**REQUIRED ACTION:**
Wherever a line in the data holds the word "ROpt", pull that line out.

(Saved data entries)
----
(** * Deployments Explorer: the markdown parser of [app.js]

    A shallow embedding of [parseMarkdown], [findNearestCategory] and
    [splitMarkdownRow], together with the part of the JavaScript runtime
    they rely on (strings as sequences of UTF-16 code units, a backtracking
    matcher for the regular expressions that occur in the source, [split],
    [replace], [trim], [Set]); of the same three functions on the store
    a call can reach (the [state] object and the [RegExp] objects); and of
    what the page does with the result: the writes of the event handlers
    to [state], the filter of [render], [escapeHtml], [escapeAttr] and the
    markup of the table rows. *)

From Stdlib Require Import NArith String Ascii.
From stdpp Require Import gmap list sorting.

Local Open Scope N_scope.
Local Open Scope nat_scope.

(** ** Strings *)

(** A JavaScript string is a sequence of UTF-16 code units. *)
Abbreviation char := N (only parsing).
Abbreviation jsstring := (list N) (only parsing).

(** String literals of the source, written with 8-bit characters. *)
Definition lit (s : string) : jsstring :=
  (λ a, N_of_ascii a) <$> list_ascii_of_string s.

Definition chr_eq (a : char) : char → bool := N.eqb a.

(** Case-insensitive comparison with an ASCII letter (flag [i] without flag
    [u]): a code unit above 127 never canonicalizes to an ASCII one, so
    only the two cases of the letter itself match. *)
Definition ascii_upper (c : char) : char :=
  if ((97 <=? c) && (c <=? 122))%N then (c - 32)%N else c.
Definition chr_eq_ci (a : char) (c : char) : bool :=
  N.eqb (ascii_upper a) (ascii_upper c) && (c <? 128)%N.

(** [LineTerminator] and [WhiteSpace] of ECMAScript. *)
Definition isLineTerminator (c : char) : bool :=
  ((c =? 10) || (c =? 13) || (c =? 8232) || (c =? 8233))%N.

Definition isWhiteSpace (c : char) : bool :=
  ((c =? 9) || (c =? 11) || (c =? 12) || (c =? 32) || (c =? 160)
   || (c =? 5760) || ((8192 <=? c) && (c <=? 8202)) || (c =? 8239)
   || (c =? 8287) || (c =? 12288) || (c =? 65279))%N.

(** The class [\s], which is also what [trim] strips. *)
Definition cls_space (c : char) : bool := isWhiteSpace c || isLineTerminator c.
(** The class [.] (no [s] flag). *)
Definition cls_dot (c : char) : bool := negb (isLineTerminator c).

Definition substring (from to : nat) (s : jsstring) : jsstring :=
  take (to - from) (drop from s).

Fixpoint drop_space (s : jsstring) : jsstring :=
  match s with
  | [] => []
  | c :: s' => if cls_space c then drop_space s' else s
  end.

(** [String.prototype.trim] *)
Definition String_trim (s : jsstring) : jsstring :=
  reverse (drop_space (reverse (drop_space s))).

(** [String.prototype.split] with a one-character separator string. *)
Fixpoint String_split (sep : char) (s : jsstring) : list jsstring :=
  match s with
  | [] => [[]]
  | c :: s' =>
      if chr_eq sep c then [] :: String_split sep s'
      else match String_split sep s' with
           | cur :: rest => (c :: cur) :: rest
           | [] => [[c]]
           end
  end.

(** ** Outcomes of a computation *)

(** A JavaScript computation returns, throws, or (in the model only) stops
    because the loop budget is used up. *)
Inductive outcome (A : Type) : Type :=
| Ok (a : A)
| Throw
| OutOfFuel.
Arguments Ok {A} a.
Arguments Throw {A}.
Arguments OutOfFuel {A}.

Global Instance outcome_bind : MBind outcome := λ A B f m,
  match m with
  | Ok a => f a
  | Throw => Throw
  | OutOfFuel => OutOfFuel
  end.
Global Instance outcome_ret : MRet outcome := λ A a, Ok a.

(** Reading a property of [undefined] throws a [TypeError]. *)
Definition defined {A} (o : option A) : outcome A :=
  match o with Some a => Ok a | None => Throw end.

(** A [while] loop: the body says whether the loop goes on. *)
Inductive ctl (St : Type) : Type :=
| Continue (s : St)
| Break (s : St).
Arguments Continue {St} s.
Arguments Break {St} s.

Fixpoint while_loop {St} (fuel : nat) (body : St → outcome (ctl St)) (s : St)
  : outcome St :=
  match fuel with
  | 0 => OutOfFuel
  | S fuel' =>
      c ← body s;
      match c with
      | Continue s' => while_loop fuel' body s'
      | Break s' => Ok s'
      end
  end.

(** ** Regular expressions *)

(** The constructs used by the patterns of [app.js]. *)
Inductive regex : Type :=
| RChar (p : char → bool)            (* a literal, a class or an escape *)
| RBol                                (* ^ *)
| REol                                (* $ *)
| REmpty
| RSeq (r1 r2 : regex)
| RAlt (r1 r2 : regex)
| RStar (greedy : bool) (r : regex)   (* r* and r*? *)
| RGroup (r : regex).                 (* capturing group 1 *)

Definition RPlus (greedy : bool) (r : regex) : regex := RSeq r (RStar greedy r).
Definition ROpt (r : regex) : regex := RAlt r REmpty.
Definition RLit (eqb : char → char → bool) (s : jsstring) : regex :=
  foldr (λ c r, RSeq (RChar (eqb c)) r) REmpty s.

Record MatchResult : Type := mkMatch {
  m_index : nat;                 (* where the match starts *)
  m_end : nat;                   (* where it ends *)
  m_group1 : option jsstring     (* m[1], when the group took part *)
}.

(** The backtracking matcher of the language specification, in
    continuation-passing style: [rmatch r pos cap k] matches [r] at [pos]
    and hands the end position and the capture to [k]; when [k] fails the
    next alternative is tried. None of the patterns below has a group
    inside a quantifier, so captures are not reset between iterations. *)
Section Matcher.
Context {R : Type}.
Variable input : jsstring.

(** Up to [n] iterations of the matcher [one], then [k]; the greedy form
    tries one more iteration first, the lazy form tries [k] first. An
    iteration that consumes nothing is rejected. *)
Fixpoint star_iter
    (one : nat → option jsstring → (nat → option jsstring → option R) → option R)
    (greedy : bool) (k : nat → option jsstring → option R)
    (n : nat) (pos : nat) (cap : option jsstring) : option R :=
  match n with
  | 0 => k pos cap
  | S n' =>
      if greedy then
        match one pos cap
                (λ pos' cap', if pos <? pos'
                              then star_iter one greedy k n' pos' cap'
                              else None) with
        | Some x => Some x
        | None => k pos cap
        end
      else
        match k pos cap with
        | Some x => Some x
        | None =>
            one pos cap
              (λ pos' cap', if pos <? pos'
                            then star_iter one greedy k n' pos' cap'
                            else None)
        end
  end.

Fixpoint rmatch (r : regex) (pos : nat) (cap : option jsstring)
    (k : nat → option jsstring → option R) {struct r} : option R :=
  match r with
  | RChar p =>
      match input !! pos with
      | Some c => if p c then k (S pos) cap else None
      | None => None
      end
  | RBol => if pos =? 0 then k pos cap else None
  | REol => if pos =? length input then k pos cap else None
  | REmpty => k pos cap
  | RSeq r1 r2 => rmatch r1 pos cap (λ pos' cap', rmatch r2 pos' cap' k)
  | RAlt r1 r2 =>
      match rmatch r1 pos cap k with
      | Some x => Some x
      | None => rmatch r2 pos cap k
      end
  | RStar greedy r1 =>
      star_iter (rmatch r1) greedy k (length input - pos) pos cap
  | RGroup r1 =>
      rmatch r1 pos cap (λ pos' _, k pos' (Some (substring pos pos' input)))
  end.
End Matcher.

(** [RegExp.prototype.exec] for a pattern without the [g] and [y] flags:
    the first start position, from the left, at which the pattern matches. *)
Fixpoint exec_from (r : regex) (input : jsstring) (n : nat) (start : nat)
  : option MatchResult :=
  match rmatch input r start None (λ e cap, Some (mkMatch start e cap)) with
  | Some m => Some m
  | None =>
      match n with
      | 0 => None
      | S n' => exec_from r input n' (S start)
      end
  end.

Definition RegExp_exec (r : regex) (input : jsstring) : option MatchResult :=
  exec_from r input (length input) 0.

(** [RegExp.prototype.test] *)
Definition RegExp_test (r : regex) (input : jsstring) : bool :=
  bool_decide (is_Some (RegExp_exec r input)).

(** [String.prototype.match] with a pattern without the [g] flag. *)
Definition String_match (input : jsstring) (r : regex) : option MatchResult :=
  RegExp_exec r input.

(** [String.prototype.replace] with a pattern without the [g] flag and the
    replacement [''] : the first match is cut out. *)
Definition String_replace_empty (input : jsstring) (r : regex) : jsstring :=
  match RegExp_exec r input with
  | Some m => take (m_index m) input ++ drop (m_end m) input
  | None => input
  end.

(** [String.prototype.split] with a pattern that has no capturing group
    ([RegExp.prototype[Symbol.split]]): [p] is the start of the current
    piece, [q] the position where the separator is tried. A turn moves
    [q] forward or moves [p] up to [q], so twice the length of the string
    and one more turn are enough ([String_split_re_total]). *)
Definition split_body (r : regex) (s : jsstring)
    (st : nat * nat * list jsstring) : outcome (ctl (nat * nat * list jsstring)) :=
  let '(p, q, acc) := st in
  if q <? length s then
    match rmatch s r q None (λ e _, Some e) with
    | None => Ok (Continue (p, S q, acc))
    | Some e0 =>
        let e := e0 `min` length s in
        if e =? p then Ok (Continue (p, S q, acc))
        else Ok (Continue (e, e, acc ++ [substring p q s]))
    end
  else Ok (Break st).

Definition String_split_re (s : jsstring) (r : regex) : outcome (list jsstring) :=
  if length s =? 0 then
    Ok (if RegExp_test r s then [] else [s])
  else
    '(p, _, acc) ← while_loop (2 * length s + 2) (split_body r s) (0, 0, []);
    Ok (acc ++ [substring p (length s) s]).

(** The patterns of [app.js]. *)
Definition c_pipe : char := 124%N.  (* | *)
Definition c_lpar : char := 40%N.   (* ( *)
Definition c_rpar : char := 41%N.   (* ) *)
Definition c_cr : char := 13%N.
Definition c_lf : char := 10%N.

(** [/\r?\n/] *)
Definition re_newline : regex :=
  RSeq (ROpt (RChar (chr_eq c_cr))) (RChar (chr_eq c_lf)).

(** [/^###\s+(.+?)\s*$/] *)
Definition re_h3 : regex :=
  RSeq RBol (RSeq (RLit chr_eq (lit "###"))
    (RSeq (RPlus true (RChar cls_space))
      (RSeq (RGroup (RPlus false (RChar cls_dot)))
        (RSeq (RStar true (RChar cls_space)) REol)))).

(** [/^##\s+(.+?)\s*$/] *)
Definition re_h2 : regex :=
  RSeq RBol (RSeq (RLit chr_eq (lit "##"))
    (RSeq (RPlus true (RChar cls_space))
      (RSeq (RGroup (RPlus false (RChar cls_dot)))
        (RSeq (RStar true (RChar cls_space)) REol)))).

(** [/^\s*$/] *)
Definition re_blank : regex :=
  RSeq RBol (RSeq (RStar true (RChar cls_space)) REol).

(** [/\|\s*Network\s*\|\s*Address\s*\|/i] *)
Definition re_header : regex :=
  RSeq (RChar (chr_eq_ci c_pipe))
    (RSeq (RStar true (RChar cls_space))
      (RSeq (RLit chr_eq_ci (lit "Network"))
        (RSeq (RStar true (RChar cls_space))
          (RSeq (RChar (chr_eq_ci c_pipe))
            (RSeq (RStar true (RChar cls_space))
              (RSeq (RLit chr_eq_ci (lit "Address"))
                (RSeq (RStar true (RChar cls_space))
                  (RChar (chr_eq_ci c_pipe))))))))).

(** [/^\|/] *)
Definition re_pipe_start : regex := RSeq RBol (RChar (chr_eq c_pipe)).

(** [/\|\s*$/] *)
Definition re_pipe_end : regex :=
  RSeq (RChar (chr_eq c_pipe)) (RSeq (RStar true (RChar cls_space)) REol).

(** [/\(([^)]+)\)/] *)
Definition re_paren : regex :=
  RSeq (RChar (chr_eq c_lpar))
    (RSeq (RGroup (RPlus true (RChar (λ c, negb (chr_eq c_rpar c)))))
      (RChar (chr_eq c_rpar))).


(** ** The data model *)

Record Row : Type := mkRow {
  network : jsstring;
  address : jsstring;
  explorer : jsstring;
  args : jsstring;
  salt : jsstring
}.

Record Entry : Type := mkEntry {
  category : jsstring;
  title : jsstring;
  rows : list Row
}.

(** What [parseMarkdown] returns; a [Set] of strings is a finite set. *)
Record ParseResult : Type := mkResult {
  entries : list Entry;
  networks : gset jsstring;
  categories : gset jsstring
}.

(** ** [findNearestCategory] *)

Definition Uncategorized : jsstring := lit "Uncategorized".

(** [for (let k = index - 1; k >= 0; k--)] *)
Fixpoint findNearestCategory (lines : list jsstring) (index : nat)
  : outcome jsstring :=
  match index with
  | 0 => Ok Uncategorized
  | S k =>
      line ← defined (lines !! k);
      match String_match line re_h2 with
      | Some m => t ← defined (m_group1 m); Ok (String_trim t)
      | None => findNearestCategory lines k
      end
  end.

(** ** [splitMarkdownRow] *)

(** The arrow function [(cell, idx) => ...] that is mapped over [parts]. *)
Definition clean_cell (idx : nat) (cell : jsstring) : jsstring :=
  if idx =? 2 then
    match String_match cell re_paren with
    | Some m =>
        (* group 1 takes part in every match of the pattern
           (lemma [re_paren_group1]) *)
        default cell (m_group1 m)
    | None => cell
    end
  else cell.

Definition splitMarkdownRow (row : jsstring) : list jsstring :=
  let parts :=
    String_trim <$>
      String_split c_pipe
        (String_replace_empty (String_replace_empty row re_pipe_start) re_pipe_end) in
  let clean := imap clean_cell parts in
  clean.

(** ** [parseMarkdown] *)

(** The variables of the outer loop. *)
Record LoopState : Type := mkLoop {
  ls_i : nat;
  ls_entries : list Entry;
  ls_networks : gset jsstring;
  ls_categories : gset jsstring
}.

(** [while (j < lines.length && /^\s*$/.test(lines[j])) j++] *)
Definition skip_blank_body (lines : list jsstring) (j : nat) : outcome (ctl nat) :=
  if j <? length lines then
    line ← defined (lines !! j);
    if RegExp_test re_blank line then Ok (Continue (S j)) else Ok (Break j)
  else Ok (Break j).

(** A string is truthy when it is not empty. *)
Definition truthy (s : jsstring) : bool :=
  match s with [] => false | _ => true end.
----
**TASK RESULT:**
Definition ROpt (r : regex) : regex := RAlt r REmpty.
  RSeq (ROpt (RChar (chr_eq c_cr))) (RChar (chr_eq c_lf)).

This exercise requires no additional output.